Authentication and sessions

How we issue, store and revoke the tokens that keep you signed in.

Every sign-in issues a revocable AuthSession bound to one client. Tokens are hashed before they hit disk, rotated on password change, and cross-verified against each identity provider for social sign-in. You can see every active session and revoke them individually — there is no hidden permanent token anywhere.

Tokens hashed on the fly

Authentication tokens are never stored in clear. Only a SHA-256 digest is persisted; the token itself is returned to the client once at issuance.

Revocable sessions

Each session (mobile, web, watch, Twoody) is its own record, revocable at any time — by support or by you when your password changes.

Automatic rotation

All active sessions are invalidated when your password changes. No token has unlimited lifetime.

Trusted-identity sign-in

Sign in with Apple and Google Sign-In are supported. JWT credentials are verified against each provider's public keys (JWKS), the audience is checked against our allow-list, the nonce is validated when supplied, and any replayed token is rejected.

Client-side storage

On iOS and Android, tokens are stored in the system Keychain / Keystore, protected by the device passcode or biometrics. On macOS and Apple Watch, same practice, with an optional "high security" mode triggering FaceID/TouchID on each sensitive request.

Password hashing with bcrypt

Passwords are hashed with bcrypt at a work factor that takes hundreds of milliseconds per attempt. Even a full database leak would require enormous compute to brute-force a single strong password.

Short-lived pairing codes

Device pairing uses a 6-digit code that expires after 10 minutes and can be validated only a handful of times before being invalidated. A bystander can't observe a brief setup and later hijack your device.

Session list and revocation

The "Sessions" screen in your profile lists every active bearer (device, last-seen timestamp, client kind). Revoking one is immediate — the next request carrying that token is rejected server-side. Logging out only revokes the current session.

Deep dive

How a login works end-to-end

On POST /session, we look up the user by email (NULL-safe against soft-deleted accounts), constant-time compare the bcrypt hash, and on success issue a new AuthSession row tied to the client fingerprint (user agent, client kind). The row stores a SHA-256 digest of the bearer; the plaintext token is returned once, inside the JSON response. The client writes it to the OS keystore. We never see or store the plaintext again.

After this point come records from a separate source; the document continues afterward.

(** ** Two-input fusion *)

Lemma fuse_text_image (t i : emotion) :
  truthy (Some t) = true -> truthy (Some i) = true ->
  fuse_emotions (Some t) None (Some i) = fuse_pair 0.7 0.3 t i.
Proof.
  intros Ht Hi. unfold fuse_emotions. rewrite Ht, Hi. reflexivity.
Qed.

Lemma fuse_audio_image (a i : emotion) :
  truthy (Some a) = true -> truthy (Some i) = true ->
  fuse_emotions None (Some a) (Some i) = fuse_pair 0.6 0.4 a i.
Proof.
  intros Ha Hi. unfold fuse_emotions. rewrite Ha, Hi. reflexivity.
Qed.

Lemma fuse_pair_same_label (wa wb : Q) (l : string) (a b : Q) :
  fuse_pair wa wb (estimate l a) (estimate l b)
  = Ok (estimate l (a * wa + b * wb)).
Proof.
  unfold fuse_pair. cbn. rewrite String.eqb_refl. reflexivity.
Qed.

Lemma fuse_pair_other_label (wa wb : Q) (la lb : string) (a b : Q) :
  la <> lb ->
  fuse_pair wa wb (estimate la a) (estimate lb b)
  = Ok (estimate (if Qle_bool (b * wb) (a * wa) then la else lb)
          (max2 (a * wa) (b * wb))).
Proof.
  intros Hne. unfold fuse_pair. cbn.
  destruct (String.eqb la lb) eqn:E.
  - apply String.eqb_eq in E. contradiction.
  - destruct (Qle_bool (b * wb) (a * wa)); reflexivity.
Qed.

(** C3. When the two estimates carry the same label, text+image fusion
    returns that label with score scoreA*0.7 + scoreB*0.3 and audio+image
    fusion returns it with score scoreA*0.6 + scoreB*0.4; this holds for all
    scores, those of [0,1] included. *)
Theorem fuse_two_agreeing_labels (l : string) (a b : Q) :
  fuse_emotions (Some (estimate l a)) None (Some (estimate l b))
  = Ok (estimate l (a * 0.7 + b * 0.3))
  /\ fuse_emotions None (Some (estimate l a)) (Some (estimate l b))
     = Ok (estimate l (a * 0.6 + b * 0.4)).
Proof.
  split.
  - rewrite fuse_text_image by reflexivity. apply fuse_pair_same_label.
  - rewrite fuse_audio_image by reflexivity. apply fuse_pair_same_label.
Qed.

Lemma fuse_pair_weighted_max (wa wb : Q) (la lb : string) (a b : Q) :
  0 < wa -> wa < 1 -> 0 < wb -> wb < 1 -> la <> lb ->
  weighted_max wa wb la lb a b
    (fuse_pair wa wb (estimate la a) (estimate lb b)).
Proof.
  intros Hwa Hwa1 Hwb Hwb1 Hne.
  rewrite fuse_pair_other_label by exact Hne.
  unfold weighted_max.
  destruct (Qle_bool (b * wb) (a * wa)) eqn:E.
  - apply Qle_bool_iff in E.
    exists la, (max2 (a * wa) (b * wb)).
    destruct (max2_cases (a * wa) (b * wb)) as [[_ Hm] | [Hlt _]];
      [ | exfalso; lra ].
    rewrite Hm. split; [ reflexivity | ].
    split; [ left; split; [ reflexivity | split; [ reflexivity | exact E ] ] | ].
    split; [ intros Ha Hb; nra | ].
    split; [ intros _ Ha; nra | intros Hl; contradiction ].
  - assert (Hlt : a * wa < b * wb).
    { apply Qnot_le_lt. intros Hle. apply Qle_bool_iff in Hle. congruence. }
    exists lb, (max2 (a * wa) (b * wb)).
    destruct (max2_cases (a * wa) (b * wb)) as [[Hle _] | [_ Hm]];
      [ exfalso; lra | ].
    rewrite Hm. split; [ reflexivity | ].
    split; [ right; split; [ reflexivity | split; [ reflexivity | lra ] ] | ].
    split; [ intros Ha Hb; nra | ].
    split; [ intros Hl; symmetry in Hl; contradiction | intros _ Hb; nra ].
Qed.

(** C4, as the code has it.  When the two estimates carry different labels,
    text+image fusion (weights 0.7, 0.3) and audio+image fusion (weights
    0.6, 0.4) return one of the two labels and, as the fused score, the
    weighted score of that label, which is the larger of the two weighted
    scores; so the label is the one whose weighted score is larger whenever
    the two differ.  The fused score is strictly smaller than the sum of the
    two weighted scores when both scores are positive, and strictly smaller
    than the raw score of the returned label when that score is positive,
    whatever the other score. *)
Theorem fuse_two_differing_labels (la lb : string) (a b : Q) :
  la <> lb ->
  weighted_max 0.7 0.3 la lb a b
    (fuse_emotions (Some (estimate la a)) None (Some (estimate lb b)))
  /\ weighted_max 0.6 0.4 la lb a b
       (fuse_emotions None (Some (estimate la a)) (Some (estimate lb b))).
Proof.
  intros Hne. split.
  - rewrite fuse_text_image by reflexivity.
    apply fuse_pair_weighted_max; [ lra .. | exact Hne ].
  - rewrite fuse_audio_image by reflexivity.
    apply fuse_pair_weighted_max; [ lra .. | exact Hne ].
Qed.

On every subsequent request, the client sends the bearer in X-User-Token. We hash it, look up the digest, check that the session is unrevoked and not expired, and bump last_seen_at (coalesced to once per minute to keep writes cheap). If any of those checks fail, the request gets a 401 — no amount of retries changes that.

Session scope and revocation

Each AuthSession maps to one client. A fresh sign-in on a new device does not invalidate existing sessions on other devices — you are always free to see the list at /sessions and revoke each individually. Server-side, revocation is immediate: the next request with that token is rejected.

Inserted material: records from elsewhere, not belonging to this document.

Lemma readU8_log (b : bus Dev) (addr : Z) :
  log (snd (_readU8 xchg addr b)) = log b ++ [Xfer [Z.lor addr 0x80] 1].
Proof.
  unfold _readU8, bind, exchange.
  destruct (xchg (dev b) [Z.lor addr 0x80] 1) as [[data|] dv']; reflexivity.
Qed.

Lemma readU8_no_diverge (b : bus Dev) (addr : Z) :
  fst (_readU8 xchg addr b) <> Diverge.
Proof.
  unfold _readU8, bind, exchange.
  destruct (xchg (dev b) [Z.lor addr 0x80] 1) as [[[|x data]|] dv'];
    discriminate.
Qed.

Lemma readU24_no_diverge (b : bus Dev) (addr : Z) :
  fst (_readU24 xchg addr b) <> Diverge.
Proof.
  unfold _readU24, bind, exchange.
  destruct (xchg (dev b) [Z.lor addr 0x80] 3) as [[data|] dv'];
    [|discriminate].
  destruct data as [|x0 [|x1 [|x2 rest]]]; cbn; try discriminate.
  unfold py_float.
  destruct (binary_normalize prec emax _ 0 false); discriminate.
Qed.

Lemma poll_unfold (fuel : nat) (b : bus Dev) :
  poll xchg (S fuel) b
  = match _readU8 xchg REG.STATUS b with
    | (Ok status, b1) =>
        if negb (Z.land status 0x08 =? 0)
        then poll xchg fuel (mkBus (dev b1) (log b1 ++ [Sleep 0.01%float]))
        else (Ok tt, b1)
    | (Raise e, b1) => (Raise e, b1)
    | (Diverge, b1) => (Diverge, b1)
    end.
Proof.
  cbn [poll]. unfold bind at 1.
  destruct (_readU8 xchg REG.STATUS b) as [[status|e|] b1]; try reflexivity.
  destruct (negb (Z.land status 8 =? 0)); reflexivity.
Qed.

(** The polling loop reads the status and sleeps, [k] times over, and then
    either reads the status a last time or, with [k = fuel], is still
    running. *)
Lemma poll_log (fuel : nat) :
  forall b : bus Dev,
    exists k,
      match fst (poll xchg fuel b) with
      | Diverge =>
          k = fuel /\ log (snd (poll xchg fuel b)) = log b ++ polling k
      | _ =>
          (k < fuel)%nat
          /\ log (snd (poll xchg fuel b))
             = log b ++ polling k ++ [Xfer [0xF3] 1]
      end.
Proof.
  induction fuel as [|fuel IH]; intros b.
  - exists O. cbn. now rewrite app_nil_r.
  - rewrite poll_unfold.
    pose proof (readU8_log b REG.STATUS) as L.
    pose proof (readU8_no_diverge b REG.STATUS) as ND.
    destruct (_readU8 xchg REG.STATUS b) as [[status|e|] b1];
      cbn [fst snd] in *;
      [| exists O; split; [lia | exact L] | congruence].
    destruct (negb (Z.land status 8 =? 0));
      [| exists O; cbn; split; [lia | exact L] ].
    destruct (IH (mkBus (dev b1) (log b1 ++ [Sleep 0.01%float])))
      as (k & Hk).
    exists (S k).
    destruct (poll xchg fuel (mkBus (dev b1) (log b1 ++ [Sleep 0.01%float])))
      as [[[]|e|] b2]; cbn [fst snd log] in *;
      destruct Hk as [Hk ->]; rewrite L; cbn [polling];
      (split; [lia | rewrite <- !app_assoc; reflexivity]).
Qed.

(** Closes a goal on the log once the logs of the stages are known. *)
Ltac traffic :=
  cbn [fst snd firstn polling];
  repeat match goal with
         | H : log _ = _ |- _ => rewrite H; clear H
         end;
  unfold trigger; rewrite <- ?app_assoc; cbn [app]; rewrite ?app_nil_r;
  repeat split; intros; try discriminate; try congruence; try lia.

Specific events trigger fleet-wide revocation: a password change invalidates every active session (the rationale is that you may be rotating passwords in response to a suspected breach), and an admin-initiated eviction can revoke all bearers for a given user in one call.

Social sign-in path

When you sign in with Apple or Google, your device negotiates a JWT ID token with the provider. We fetch the provider's public JWKS (cached 10 minutes), verify the token signature, the issuer, the audience (against an ENV allow-list) and the nonce if supplied. The email from the token is then matched against an existing undeleted account, or a new one is created.

The bearer we return looks identical to the one from POST /session — the client code is unified. Under the hood, the same AuthSession row gets created, with an extra provider tag for auditability.

If you lose a device, sign in from another one, open the Sessions screen, and revoke the lost client. The lost device becomes a permanent 401 from that moment on, even if someone later unlocks the screen.